# Required action:
Your task is to copy every line of the entries that holds the word "eapply".
◇ ◇ ◇
Lemma wf_with_gpa s st : wf st -> wf (with_gpa s st).
Proof.
  intros Hwf. unfold with_gpa. destruct (students st !! s) as [student|] eqn:Es; [|done].
  apply (wf_students_change st); try done; simpl.
  - intros k s'. destruct Hwf as [[Hsi _ _ _ _ _] _].
    destruct (decide (s = k)) as [->|Hne].
    + rewrite lookup_insert_eq. intros ?; simplify_eq. simpl. eauto.
    + rewrite lookup_insert_ne by done. eauto.
  - intros k Hk. destruct (decide (s = k)) as [->|Hne].
    + rewrite lookup_insert_eq. eauto.
    + by rewrite lookup_insert_ne.
Qed.

Lemma wf_init boot : wf (init_db boot).
Proof.
  split; [split|]; simpl.
  - intros k s [<- <-]%lookup_singleton_Some. done.
  - intros k c [<- <-]%lookup_singleton_Some. done.
  - unfold od_wf. simpl. apply NoDup_singleton.
  - intros k e Hin%list_elem_of_singleton. simplify_eq. exists 1. done.
  - intros k e Hin%list_elem_of_singleton. simplify_eq. simpl.
    rewrite !lookup_singleton_eq. eauto.
  - apply NoDup_singleton.
  - unfold counts_ok, counts_ok_on. simpl.
    intros k c _ [<- <-]%lookup_singleton_Some. done.
Qed.

Ltac run_endpoint :=
  unfold bind, get, raise, ret, modify;
  repeat (case_match || case_decide); simplify_eq/=.

Lemma wf_same_students st st' :
  wf st ->
  students st' = students st ->
  courses st' = courses st -> enrollments st' = enrollments st ->
  next_course_id st' = next_course_id st ->
  next_enrollment_id st' = next_enrollment_id st ->
  wf st'.
Proof.
  intros Hwf Es ? ? ? ?. apply (wf_students_change st); try done; rewrite Es.
  - by destruct Hwf as [[? _ _ _ _ _] _].
  - done.
Qed.

Lemma wf_set_professors f st : wf st -> wf (set_professors f st).
Proof. intros H. by apply (wf_same_students st). Qed.

Lemma wf_bump_next_professor_id st : wf st -> wf (bump_next_professor_id st).
Proof. intros H. by apply (wf_same_students st). Qed.

Lemma wf_bump_next_student_id st : wf st -> wf (bump_next_student_id st).
Proof. intros H. by apply (wf_same_students st). Qed.

Lemma wf_insert_student k s st :
  wf st -> Student.id s = k -> wf (set_students (insert k s) st).
Proof.
  intros Hwf Hid. apply (wf_students_change st); try done; simpl.
  - intros k' s'. destruct Hwf as [[Hsi _ _ _ _ _] _].
    destruct (decide (k = k')) as [->|Hne].
    + rewrite lookup_insert_eq. by intros ?; simplify_eq.
    + rewrite lookup_insert_ne by done. eauto.
  - intros k' Hk. destruct (decide (k = k')) as [->|Hne].
    + rewrite lookup_insert_eq. eauto.
    + by rewrite lookup_insert_ne.
Qed.

Lemma wf_create_professor d st : wf st -> wf (create_professor d st).2.
Proof.
  intros Hwf. unfold create_professor, check_unique_email. run_endpoint; try done.
  by apply wf_bump_next_professor_id, wf_set_professors.
Qed.

Lemma wf_update_professor i u st : wf st -> wf (update_professor i u st).2.
Proof.
  intros Hwf. unfold update_professor, check_unique_email. run_endpoint;
    try done; by apply wf_set_professors.
Qed.

Lemma wf_delete_professor i st : wf st -> wf (delete_professor i st).2.
Proof.
  intros Hwf. unfold delete_professor. run_endpoint; try done.
  by apply wf_set_professors.
Qed.

Lemma wf_create_student d st : wf st -> wf (create_student d st).2.
Proof.
  intros Hwf. unfold create_student, check_unique_email. run_endpoint; try done.
  by apply wf_bump_next_student_id, wf_insert_student.
Qed.

Lemma wf_update_student i u st : wf st -> wf (update_student i u st).2.
Proof.
  intros Hwf. unfold update_student, check_unique_email.
  pose proof Hwf as [[Hsi _ _ _ _ _] _].
  run_endpoint; try done.
  all: apply wf_insert_student; [done|].
  all: destruct (student_setattr_fixed (dump_student_update u) t) as [-> _]; auto.
Qed.

(** *** Courses *)

Lemma wf_create_course d st : wf st -> wf (create_course d st).2.
Proof.
  intros Hwf. unfold create_course. run_endpoint; [|done].
  destruct Hwf as [[Hsi Hci Hk Hki Hr Hp] Hc].
  set (n := next_course_id st).
  split; [split|]; simpl; try done.
  - intros k c. destruct (decide (n = k)) as [<-|Hne].
    + rewrite lookup_insert_eq. intros ?; simplify_eq. simpl. split; [done | lia].
    + rewrite lookup_insert_ne by done. intros Hl. destruct (Hci k c Hl). split; [done | lia].
  - intros k e Hin. destruct (Hr k e Hin) as [? Hcs]. split; [done|].
    rewrite lookup_insert_is_Some. destruct (decide (n = Enrollment.course_id e)); auto.
  - intros k c _. simpl. destruct (decide (n = k)) as [<-|Hne].
    + rewrite lookup_insert_eq. intros ?; simplify_eq. simpl.
      symmetry. apply live_enrollments_zero. intros k e Hin Heq.
      destruct (Hr k e Hin) as [_ [c Hcs]]. destruct (Hci _ _ Hcs). subst n. lia.
    + rewrite lookup_insert_ne by done. by apply Hc.
Qed.

Lemma wf_update_course i u st : wf st -> wf (update_course i u st).2.
Proof.
  intros Hwf. unfold update_course. run_endpoint; try done.
  all: destruct Hwf as [[Hsi Hci Hk Hki Hr Hp] Hc].
  all: destruct (course_setattr_fixed (dump_course_update u) t) as [Eid Een].
  all: split; [split|]; simpl; try done.
  all: try (intros k c; destruct (decide (i = k)) as [<-|Hne];
            [rewrite lookup_insert_eq; intros ?; simplify_eq; rewrite Eid; eauto
            |rewrite lookup_insert_ne by done; eauto]).
  all: try (intros k e Hin; destruct (Hr k e Hin) as [? Hcs]; split; [done|];
            rewrite lookup_insert_is_Some;
            destruct (decide (i = Enrollment.course_id e)); auto).
  all: intros k c _; simpl; destruct (decide (i = k)) as [<-|Hne];
    [rewrite lookup_insert_eq; intros ?; simplify_eq; rewrite Een; by apply Hc
    |rewrite lookup_insert_ne by done; by apply Hc].
Qed.

(** *** Removing one enrollment *)

Lemma enrollments_decremented c st : enrollments (decremented c st) = enrollments st.
Proof. unfold decremented. by destruct (courses st !! c). Qed.

Lemma students_decremented c st : students (decremented c st) = students st.
Proof. unfold decremented. by destruct (courses st !! c). Qed.

Lemma consistent_decremented c st : consistent st -> consistent (decremented c st).
Proof.
  intros [Hsi Hci Hk Hki Hr Hp]. unfold decremented.
  destruct (courses st !! c) as [course|] eqn:Ec; [|done].
  split; simpl; try done.
  - intros k c'. destruct (decide (c = k)) as [<-|Hne].
    + rewrite lookup_insert_eq. intros ?; simplify_eq. simpl. eauto.
    + rewrite lookup_insert_ne by done. eauto.
  - intros k e Hin. destruct (Hr k e Hin) as [? Hcs]. split; [done|].
    rewrite lookup_insert_is_Some. destruct (decide (c = Enrollment.course_id e)); auto.
Qed.

Lemma consistent_del k st : consistent st -> consistent (set_enrollments (od_del k) st).
Proof.
  intros [Hsi Hci Hk Hki Hr Hp]. split; simpl; try done.
  - by apply od_del_wf.
  - intros k' e Hin%od_del_elem. eauto.
  - intros k' e Hin%od_del_elem. eauto.
  - unfold pairs. eapply sublist_NoDup; [exact Hp|].
    apply fmap_sublist, od_del_sublist.
Qed.

Lemma counts_del_decremented P k e st :
  counts_ok_on P st -> od_get k (enrollments st) = Some e ->
  counts_ok_on P (set_enrollments (od_del k)
                    (decremented (Enrollment.course_id e) st)).
Proof.
  intros Hc Hget k' c' HP. simpl. rewrite enrollments_decremented.
  rewrite (live_enrollments_del k' _ k e Hget). unfold decremented.
  destruct (courses st !! Enrollment.course_id e) as [course|] eqn:Ec; simpl.
  - destruct (decide (Enrollment.course_id e = k')) as [<-|Hne].
    + rewrite lookup_insert_eq. intros ?; simplify_eq. simpl.
      rewrite (Hc _ _ HP Ec). lia.
    + rewrite lookup_insert_ne by done. intros Hl. rewrite (Hc _ _ HP Hl). lia.
  - intros Hl. rewrite (Hc _ _ HP Hl).
    destruct (decide (Enrollment.course_id e = k')); [congruence | lia].
Qed.

Lemma counts_del_only (P : Z -> Prop) k e st :
  counts_ok_on P st -> od_get k (enrollments st) = Some e ->
  ~ P (Enrollment.course_id e) ->
  counts_ok_on P (set_enrollments (od_del k) st).
Proof.
  intros Hc Hget HnP k' c' HP. simpl.
  rewrite (live_enrollments_del k' _ k e Hget).
  intros Hl. rewrite (Hc _ _ HP Hl).
  destruct (decide (Enrollment.course_id e = k')); [congruence | lia].
Qed.

Lemma wf_removed k e st :
  wf st -> od_get k (enrollments st) = Some e ->
  wf (set_enrollments (od_del k) (decremented (Enrollment.course_id e) st)).
Proof.
  intros [Hco Hc] Hget. split.
  - by apply consistent_del, consistent_decremented.
  - by apply counts_del_decremented.
Qed.

(** *** Dropping a course *)

Lemma drop_course_run st s c k :
  get_enrollment_key_by_ids st s c = Some k -> PyStr.truthy k = true ->
  drop_course s c st
  = (inr tt, with_gpa s (set_enrollments (od_del k) (decremented c st))).
Proof.
  intros Hk Ht. unfold drop_course, bind at 1, get. rewrite Hk, Ht.
  unfold bind. rewrite decrement_if_present_run.
  rewrite del_enrollment_run, calculate_gpa_run; [done|].
  rewrite enrollments_decremented. by eapply find_enrollment_key_get.
Qed.

Lemma drop_course_not_found st s c :
  truthy_opt (get_enrollment_key_by_ids st s c) = false ->
  drop_course s c st = (inl (not_found_enrollment s c), st).
Proof.
  unfold drop_course, bind, get, raise, truthy_opt.
  destruct (get_enrollment_key_by_ids st s c); [by intros -> | done].
Qed.

Lemma wf_drop_course s c st : wf st -> wf (drop_course s c st).2.
Proof.
  intros Hwf.
  destruct (get_enrollment_key_by_ids st s c) as [k|] eqn:Ek.
  - destruct (PyStr.truthy k) eqn:Et.
    + rewrite (drop_course_run _ _ _ _ Ek Et). simpl. apply wf_with_gpa.
      pose proof Hwf as [[_ _ Hk _ _ _] _].
      destruct (find_enrollment_key_wf _ _ _ _ Hk Ek) as (e & Hget & _ & <-).
      by apply wf_removed.
    + rewrite drop_course_not_found; [done|]. by rewrite Ek.
  - rewrite drop_course_not_found; [done|]. by rewrite Ek.
Qed.

(** *** Grading *)

Lemma update_enrollment_grade_run st s c g k e :
  get_enrollment_key_by_ids st s c = Some k -> PyStr.truthy k = true ->
  od_get k (enrollments st) = Some e ->
  update_enrollment_grade s c g st
  = (inr (Enrollment.set_grade (PyStr.upper g) e),
     with_gpa s (set_enrollments
                   (od_set k (Enrollment.set_grade (PyStr.upper g) e)) st)).
Proof.
  intros Hk Ht Hget. unfold update_enrollment_grade, bind at 1, get. rewrite Hk, Ht.
  unfold bind. rewrite (enrollment_at_run _ _ _ Hget). unfold modify.
  by rewrite calculate_gpa_run.
Qed.

Lemma update_enrollment_grade_not_found st s c g :
  truthy_opt (get_enrollment_key_by_ids st s c) = false ->
  update_enrollment_grade s c g st = (inl (not_found_enrollment s c), st).
Proof.
  unfold update_enrollment_grade, bind, get, raise, truthy_opt.
  destruct (get_enrollment_key_by_ids st s c); [by intros -> | done].
Qed.

Lemma wf_regraded k e g st :
  wf st -> od_get k (enrollments st) = Some e ->
  wf (set_enrollments (od_set k (Enrollment.set_grade g e)) st).
Proof.
  intros [[Hsi Hci Hk Hki Hr Hp] Hc] Hget.
  pose proof (od_get_elem _ _ _ Hget) as Hin.
  split; [split|]; simpl; try done.
  - unfold od_wf, od_keys. by rewrite (od_set_fmap fst k _ e).
  - intros k' e' [?|?]%od_set_elem; simplify_eq; eauto.
  - intros k' e' [?|?]%od_set_elem; simplify_eq; simpl; eauto.
  - unfold pairs. by rewrite (od_set_fmap _ k _ e).
  - intros k' c' _ Hl. simpl. rewrite (live_enrollments_set k' _ k e); [|done..].
    by apply Hc.
Qed.

Lemma wf_update_enrollment_grade s c g st :
  wf st -> wf (update_enrollment_grade s c g st).2.
Proof.
  intros Hwf.
  destruct (get_enrollment_key_by_ids st s c) as [k|] eqn:Ek.
  - destruct (PyStr.truthy k) eqn:Et.
    + destruct (find_enrollment_key_get _ _ _ _ Ek) as [e Hget].
      rewrite (update_enrollment_grade_run _ _ _ _ _ _ Ek Et Hget). simpl.
      by apply wf_with_gpa, wf_regraded.
    + rewrite update_enrollment_grade_not_found; [done|]. by rewrite Ek.
  - rewrite update_enrollment_grade_not_found; [done|]. by rewrite Ek.
Qed.

(** *** Enrolling *)


Lemma enroll_run today s c st student course :
  students st !! s = Some student -> courses st !! c = Some course ->
  Course.enrolled_students course < Course.max_capacity course ->
  truthy_opt (get_enrollment_key_by_ids st (Student.id student) (Course.id course))
  = false ->
  enroll_student_in_course today (mkEnrollmentCreate s c) st
  = (inr (mkEnrollmentSuccessResponse (enrollment_key (next_enrollment_id st))
            student (Course.add_enrolled 1 course) today),
     enrolled_state today s c course st).
Proof.
  intros Hs Hc Hcap Hdup. unfold enroll_student_in_course, bind, get, modify, ret.
  simpl. rewrite Hs, Hc, Hdup. by rewrite (proj2 (Z.leb_gt _ _) Hcap).
Qed.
◇ ◇ ◇
# Exercise solution:
  - unfold pairs. eapply sublist_NoDup; [exact Hp|].
  rewrite enrollments_decremented. by eapply find_enrollment_key_get.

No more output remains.